Alzheimer's disease is a major form of dementia that affects memory, thinking, and behavior. Over time, its symptoms become so severe that it becomes difficult to perform even everyday tasks. 


It is the leading cause of dementia, which involves severe memory loss and other mental impairments that interfere with daily life. Dr. Rameez Patwegar, Head-Technical Operations, Metropolis Healthcare Ltd, explains that Alzheimer's disease is responsible for 60-80% of dementia cases. Identifying this disease in the early stages can make the patient's life many times easier. Here you can know in detail about the symptoms of Alzheimer's and its diagnostic measures with the help of experts. 

Symptoms of Alzheimer's

As Alzheimer's disease progresses in the brain, its symptoms also become more severe. These include changes in mood and behavior, confusion about events, time, and place, suspicion about family, friends, and caregivers, loss of memory, as well as difficulty in speaking, swallowing, and walking.

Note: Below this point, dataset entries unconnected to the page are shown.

(* ===== verification/Escape.v ===== *)
(** * Escape: the wire encoding of values
    ([libhsclient/escape.cpp], [escape.hpp])

    Bytes below [special_char_noescape_min] travel as a prefix byte and the
    byte shifted up, so that tab, newline and NUL never occur in an encoded value. *)
From S2P Require Import Prelude Text StringBuffer StringUtil.
#[local] Open Scope Z_scope.

Definition special_char_escape_prefix : Z := 1.
Definition special_char_noescape_min : Z := 16.
Definition special_char_escape_shift : Z := 64.

(** ** Encoding *)

(** The bytes that [escape_string(wp, start, finish)] stores at [wp]. *)
Fixpoint escape_string (l : list Z) : list Z :=
  match l with
  | [] => []
  | c :: l' =>
      (if special_char_noescape_min <=? c then [c]
       else [special_char_escape_prefix; (c + special_char_escape_shift) mod 256])
      ++ escape_string l'
  end.

(** [unescape_string(wp, start, finish)]: the result and the bytes stored. *)
Fixpoint unescape_string (l : list Z) : bool * list Z :=
  match l with
  | [] => (true, [])
  | c :: l' =>
      if negb (c =? special_char_escape_prefix) then
        let '(r, out) := unescape_string l' in (r, c :: out)
      else
        match l' with
        | cn :: l'' =>
            if cn <? special_char_escape_shift then (false, [])
            else
              let '(r, out) := unescape_string l'' in
              (r, (cn - special_char_escape_shift) mod 256 :: out)
        | [] => (false, [])
        end
  end.

(** The same loop on one memory: [start] and [wp] are offsets in [mem], [n] the
    bytes left before [finish].  Returns the result, the memory and the final [wp]. *)
Fixpoint unescape_at (n : nat) (mem : list Z) (wp start : nat)
    : outcome (bool * list Z * nat) :=
  match n with
  | O => Ok (true, mem, wp)
  | S n1 =>
      c ← array_get mem (Z.of_nat start);
      if negb (c =? special_char_escape_prefix) then
        mem ← array_set mem (Z.of_nat wp) c;
        unescape_at n1 mem (S wp) (S start)
      else
        match n1 with
        | S n2 =>
            cn ← array_get mem (Z.of_nat (S start));
            if cn <? special_char_escape_shift then Ok (false, mem, wp)
            else
              mem ← array_set mem (Z.of_nat wp) ((cn - special_char_escape_shift) mod 256);
              unescape_at n2 mem (S wp) (S (S start))
        | O => Ok (false, mem, wp)
        end
  end.

Section Buffer.
Context `{Allocator}.

(** [escape_string(string_buffer &, start, finish)]. *)
Definition escape_to_buffer (ar : string_buffer) (s : list Z) : outcome string_buffer :=
  write_space ar (Z.of_nat (length s) * 2) (escape_string s).

(** [unescape_string(string_buffer &, start, finish)]. *)
Definition unescape_to_buffer (ar : string_buffer) (s : list Z) : outcome (bool * string_buffer) :=
  let '(r, out) := unescape_string s in
  ar ← write_space ar (Z.of_nat (length s)) out;
  Ok (r, ar).

Definition write_ui32 (buf : string_buffer) (v : Z) : outcome string_buffer :=
  write_space buf 12 (snprintf 12 (dec_nat (wrap_u32 v))).

Definition write_ui64 (buf : string_buffer) (v : Z) : outcome string_buffer :=
  write_space buf 22 (snprintf 22 (dec_nat (wrap_u64 v))).
End Buffer.

(** ** Tokens of a response *)
Definition is_null_expression (l : list Z) : bool := bool_decide (l = [0]).

(** The token up to the next tab, and the range from that tab on. *)
Definition read_token (l : list Z) : list Z * list Z :=
  match memchr TAB l with
  | None => (l, [])
  | Some p => (take p l, drop p l)
  end.

Fixpoint skip_token_delim_fold (l : list Z) : list Z :=
  match l with
  | c :: l' => if c =? TAB then skip_token_delim_fold l' else l
  | [] => []
  end.

Definition skip_one (l : list Z) : list Z := drop 1 l.

(** The digits of a token; every other byte is ignored. *)
Fixpoint read_ui32_loop (tok : list Z) (v : Z) : Z :=
  match tok with
  | [] => v
  | ch :: tok' =>
      if (chr0 <=? schar ch) && (schar ch <=? chr9)
      then read_ui32_loop tok' (wrap_u32 (wrap_u32 (v * 10) + (schar ch - chr0)))
      else read_ui32_loop tok' v
  end.

Definition read_ui32 (l : list Z) : Z * list Z :=
  let '(tok, rest) := read_token l in (read_ui32_loop tok 0, rest).

(** ** Facts *)
Lemma escape_length l : (length l <= length (escape_string l) <= length l * 2)%nat.
Proof.
  induction l as [|c l IH]; simpl; [lia|].
  rewrite length_app. destruct (_ <=? _); simpl; lia.
Qed.

(** Encoded values hold only the prefix byte below 16. *)
Lemma escape_bytes l c :
  Forall is_byte l -> c ∈ escape_string l -> is_byte c /\ (16 <= c \/ c = 1).
Proof.
  induction 1 as [|b l Hb Hl IH]; simpl; [by intros ?%not_elem_of_nil|].
  rewrite elem_of_app. intros [Hc|Hc]; [|by apply IH].
  unfold special_char_noescape_min, special_char_escape_prefix, special_char_escape_shift, is_byte in *.
  destruct (Z.leb_spec 16 b).
  - apply list_elem_of_singleton in Hc as ->. lia.
  - rewrite !elem_of_cons, elem_of_nil in Hc.
    rewrite Z.mod_small in Hc by lia. destruct Hc as [-> | [-> | []]]; lia.
Qed.

Lemma escape_no_byte l c : Forall is_byte l -> c < 16 -> c <> 1 -> c ∉ escape_string l.
Proof. intros Hl H1 H2 [_ []]%escape_bytes; [lia..|done]. Qed.

Lemma unescape_escape l : Forall is_byte l -> unescape_string (escape_string l) = (true, l).
Proof.
  induction 1 as [|c l Hc Hl IH]; [done|]. simpl.
  unfold special_char_noescape_min, special_char_escape_prefix, special_char_escape_shift, is_byte in *.
  destruct (Z.leb_spec 16 c); simpl; unfold special_char_escape_prefix, special_char_escape_shift.
  - destruct (Z.eqb_spec c 1); [lia|]. simpl. by rewrite IH.
  - rewrite Z.mod_small by lia. destruct (Z.ltb_spec (c + 64) 64); [lia|].
    rewrite IH. rewrite Z.mod_small by lia. do 2 f_equal. lia.
Qed.

Lemma unescape_length l : (length (snd (unescape_string l)) <= length l)%nat.
Proof.
  enough (forall n l, (length l <= n)%nat -> (length (snd (unescape_string l)) <= length l)%nat) by eauto.
  clear l. induction n as [|n IH]; intros [|c l] Hn; simpl in *; try lia.
  destruct (_ =? _); simpl.
  - destruct l as [|cn l]; simpl; [lia|]. destruct (_ <? _); simpl; [lia|].
    pose proof (IH l ltac:(simpl in *; lia)). destruct (unescape_string l); simpl in *. lia.
  - pose proof (IH l ltac:(lia)). destruct (unescape_string l); simpl in *. lia.
Qed.

Lemma read_token_app tok rest :
  TAB ∉ tok -> read_token (tok ++ TAB :: rest) = (tok, TAB :: rest).
Proof.
  intros H. unfold read_token. rewrite memchr_first by done.
  by rewrite take_app_length, drop_app_length.
Qed.

Lemma read_token_end tok : TAB ∉ tok -> read_token tok = (tok, []).
Proof. intros H%memchr_None. unfold read_token. by rewrite H. Qed.

Lemma read_ui32_digits ds v :
  Forall is_digit ds -> 0 <= v -> dec_from v ds < 2 ^ 32 -> read_ui32_loop ds v = dec_from v ds.
Proof.
  intros Hds. revert v. induction Hds as [|c ds Hc Hds IH]; intros v Hv Hlt; [done|].
  change (dec_from v (c :: ds)) with (dec_from (v * 10 + (c - chr0)) ds) in *. simpl.
  unfold is_digit in Hc. pose proof (dec_from_ge (v * 10 + (c - chr0)) ds ltac:(lia) Hds).
  assert (Hs : schar c = c) by (unfold schar, chr9 in *; destruct (Z.ltb_spec c 128); lia).
  rewrite Hs. replace (_ && _) with true by (symmetry; rewrite andb_true_iff, !Z.leb_le; lia).
  rewrite (wrap_u32_id (v * 10)), wrap_u32_id by lia. apply IH; [lia|done].
Qed.

(** A rendered number is read back as one token. *)
Lemma read_ui32_dec v rest :
  0 <= v < 2 ^ 32 ->
  read_ui32 (dec_nat v ++ TAB :: rest) = (v, TAB :: rest) /\ read_ui32 (dec_nat v) = (v, []).
Proof.
  intros Hv. unfold read_ui32.
  rewrite read_token_app, read_token_end by (by apply dec_nat_no_byte; by_decide).
  rewrite read_ui32_digits; [|apply dec_nat_is_digit|lia|].
  - fold (dec_value (dec_nat v)). by rewrite dec_nat_value by lia.
  - fold (dec_value (dec_nat v)). rewrite dec_nat_value by lia. lia.
Qed.

(** *** Decoding in place *)

Lemma unescape_at_spec n mem wp start :
  (wp <= start)%nat -> (start + n <= length mem)%nat ->
  let '(r, out) := unescape_string (take n (drop start mem)) in
  unescape_at n mem wp start = Ok (r, splice mem wp out, (wp + length out)%nat).
Proof.
  enough (Hgen : forall k n mem wp start, (n <= k)%nat -> (wp <= start)%nat ->
    (start + n <= length mem)%nat ->
    let '(r, out) := unescape_string (take n (drop start mem)) in
    unescape_at n mem wp start = Ok (r, splice mem wp out, (wp + length out)%nat)).
  { intros. by apply (Hgen n). }
  clear. induction k as [|k IH]; intros n mem wp start Hk Hw Hs.
  { replace n with 0%nat by lia. simpl. by rewrite splice_nil, Nat.add_0_r. }
  destruct n as [|n1]; [simpl; by rewrite splice_nil, Nat.add_0_r|].
  destruct (lookup_lt_is_Some_2 mem start ltac:(lia)) as [c Hc].
  rewrite (drop_S _ _ _ Hc). cbn [take unescape_string unescape_at].
  rewrite (array_get_nat _ _ _ Hc). cbn [mbind outcome_bind].
  assert (Hset : forall x, array_set mem (Z.of_nat wp) x = Ok (<[wp := x]> mem)).
  { intros x. rewrite array_set_Ok by lia. by rewrite Nat2Z.id. }
  assert (Hkeep : forall x m i, (wp < i)%nat -> take m (drop i (<[wp := x]> mem)) = take m (drop i mem)).
  { intros x m i Hi. by rewrite drop_insert_lt by lia. }
  destruct (negb _) eqn:E.
  - specialize (IH n1 (<[wp := c]> mem) (S wp) (S start)).
    rewrite Hkeep, length_insert in IH by lia. specialize (IH ltac:(lia) ltac:(lia) ltac:(lia)).
    destruct (unescape_string _) as [r out]. rewrite Hset. cbn [mbind outcome_bind].
    rewrite IH, splice_cons by lia. cbn [length]. by rewrite Nat.add_succ_r.
  - destruct n1 as [|n2]; [simpl; by rewrite splice_nil, Nat.add_0_r|].
    destruct (lookup_lt_is_Some_2 mem (S start) ltac:(lia)) as [cn Hcn].
    rewrite (drop_S _ _ _ Hcn). cbn [take].
    rewrite (array_get_nat _ _ _ Hcn). cbn [mbind outcome_bind].
    destruct (cn <? _); [by rewrite splice_nil, Nat.add_0_r|].
    specialize (IH n2 (<[wp := (cn - special_char_escape_shift) mod 256]> mem) (S wp) (S (S start))).
    rewrite Hkeep, length_insert in IH by lia. specialize (IH ltac:(lia) ltac:(lia) ltac:(lia)).
    destruct (unescape_string _) as [r out]. rewrite Hset. cbn [mbind outcome_bind].
    rewrite IH, splice_cons by lia. cbn [length]. by rewrite Nat.add_succ_r.
Qed.

(** ** Properties *)

(** C33: decoding an encoded value gives the value back, and an encoded value holds no
    tab, newline or NUL, so it cannot end a field, a line or look like a null. *)
Theorem escape_roundtrip l :
  Forall is_byte l ->
  unescape_string (escape_string l) = (true, l)
  /\ (TAB ∉ escape_string l) /\ (LF ∉ escape_string l) /\ (NUL ∉ escape_string l).
Proof.
  intros Hl. split; [by apply unescape_escape|].
  split_and!; by apply escape_no_byte; unfold TAB, LF, NUL.
Qed.

(** C34: [unescape_string] decodes in place. For any write pointer at or before the
    read pointer ("works even if wp == start") it stays inside the memory, returns
    what decoding a separate copy returns, and stores exactly those bytes at [wp]. *)
Theorem unescape_in_place n mem wp start :
  (wp <= start)%nat -> (start + n <= length mem)%nat ->
  unescape_at n mem wp start
  = Ok (fst (unescape_string (take n (drop start mem))),
        splice mem wp (snd (unescape_string (take n (drop start mem)))),
        (wp + length (snd (unescape_string (take n (drop start mem)))))%nat).
Proof.
  intros Hw Hs. pose proof (unescape_at_spec n mem wp start Hw Hs) as H.
  by destruct (unescape_string _).
Qed.

Lemma escape_roundtrip_witness :
  unescape_string (escape_string [0; 9; 10; 1; 255]) = (true, [0; 9; 10; 1; 255])
  /\ (TAB ∉ escape_string [0; 9; 10; 1; 255]) /\ (LF ∉ escape_string [0; 9; 10; 1; 255])
  /\ (NUL ∉ escape_string [0; 9; 10; 1; 255]).
Proof. apply escape_roundtrip. by_witness. Defined.

Lemma unescape_in_place_witness :
  unescape_at 4 [7; 1; 73; 65; 66; 9] 1 1 = Ok (true, [7; 9; 65; 66; 66; 9], 4%nat).
Proof. apply (unescape_in_place 4 [7; 1; 73; 65; 66; 9] 1 1); by_witness. Defined.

Alzheimer's is caused by a problem in the brain. 

Brain cells work like tiny factories to carry out their functions. They get supplies. In such a situation, Alzheimer's disease prevents some parts of the cell from working properly. Although the actual cause of Alzheimer's cannot be ascertained yet, due to this disease, a part of the brain slowly starts to shut down. As the damage spreads, the cells lose their ability to function and eventually die, causing some changes in the brain that cannot be repaired again. 

Diagnosing Alzheimer's at an early stage can reduce complications.

Subtle changes in the brain begin to occur long before the first signs of memory loss. Alzheimer's pathology has been linked to low levels of Aβ42 and high levels of t-tau and p-tau in the cerebrospinal fluid (CSF), which may help in early detection of the disease. Research is ongoing to find additional biomarkers for early detection of Alzheimer's disease. If Alzheimer's is caught in the early stages, the brain damage caused by it can be slowed down.

Diagnostic techniques and advancements

Early diagnosis of Alzheimer's disease depends on the diagnostic techniques required. These methods help medical professionals identify cognitive decline, differentiate Alzheimer's from other types of dementia, and monitor the progression of the disease. The development and use of reliable diagnostic tools are critical to increase diagnostic accuracy, reduce misdiagnosis, and enable timely intervention.